生活のこと

ヘンリー日記-1

一か月ほど前から父親が週二回デイケアサービスに通い始めた。

昭和8年生まれの86歳。79歳まで個人タクシーをしていたが、運転中に意識がなくなったことがあり、事故を起こす前に、ときっぱり引退した。もちろんその時は仕事ができる位元気だったのだが、やはり80歳を過ぎ、如実に体力も気力も記憶力も衰えていった。

2年ほど前に、団地の同じ棟に引っ越した際にはすでに地方の症状が出始めていて、まず自分の家を覚えるのに苦労した。それまでとなりの等に住んでいたので土地勘はあるはずなのだが、帰れなくなったりもしていた。携帯も払い忘れでしばしば連絡がつかなうなり、家に行くといたりする。或いはスーパーの近くの店で地元の友人たちと話をしているのを見つけてほっとしたこともある。

介護福祉サービスを受けられるような手続きをした方がいいと勧められた李することはあったが、日々の生活に追われてなかなか前に進めなかった。

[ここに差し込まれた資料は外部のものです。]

(** Joining is undone by splitting, up to what the separator decides: the text is the
    tokens with the separator between them. *)
Lemma split_joined sep skip s cur :
  sep <> [] -> joined sep (split_loop sep skip s cur) = reverse cur ++ drop skip s /\ split_loop sep skip s cur <> [].
Proof.
  intros Hsep. revert skip cur. induction s as [|c s IH]; intros skip cur; cbn [split_loop].
  - rewrite drop_nil, app_nil_r. done.
  - destruct skip as [|skip]; [|apply IH]. destruct ((length sep <=? length (c :: s))%nat && _) eqn:E.
    + apply andb_true_iff in E as [Hl Heq]. apply bytes_eqb_eq in Heq. destruct (IH (length sep - 1)%nat []) as [Hj Hne].
      split; [|done]. destruct (split_loop sep (length sep - 1) s []) as [|t ts]; [done|].
      change (joined sep (reverse cur :: t :: ts)) with (reverse cur ++ sep ++ joined sep (t :: ts)). rewrite Hj. cbn [reverse rev_append app drop].
      f_equal. destruct sep as [|x sep]; [done|]. cbn [length take] in Heq. injection Heq as <- Heq. cbn [length app Nat.sub]. rewrite Nat.sub_0_r.
      f_equal. rewrite <-Heq at 1. by rewrite take_drop.
    + destruct (IH 0%nat (c :: cur)) as [Hj Hne]. split; [|done]. by rewrite Hj, reverse_cons, <-app_assoc.
Qed.

(** Splitting is undone by joining: for any text and any separator that is not empty,
    the tokens of [sdssplitlen] joined with the separator are the text again. *)
Theorem splitlen_joined (s sep : bytes) :
  sep <> [] -> s <> [] -> exists tokens, sdssplitlen s sep = Some tokens /\ joined sep tokens = s.
Proof.
  intros Hsep Hs. unfold sdssplitlen. rewrite !bool_decide_false by done. eexists. split; [done|].
  by apply (split_joined sep 0 s []).
Qed.

End SdsRefine.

しかしもう1年以上前から風呂に入らなくなった。それまでも風呂ギライで促してようやくつき1回入る程度だっと思うが、まったく拒むようにあった。昼のうちに電話して、「夜入ろうね」というと「うん」という。しかし夜行くと「今日はぐ具合が悪いからやめておく」という。しかしごはんを作るとぺろっと一人前平らげる。仮病というわけでもなく、気分がのらないのだろう。無理やり入れることもできないし、ただ見守る以外はなかった。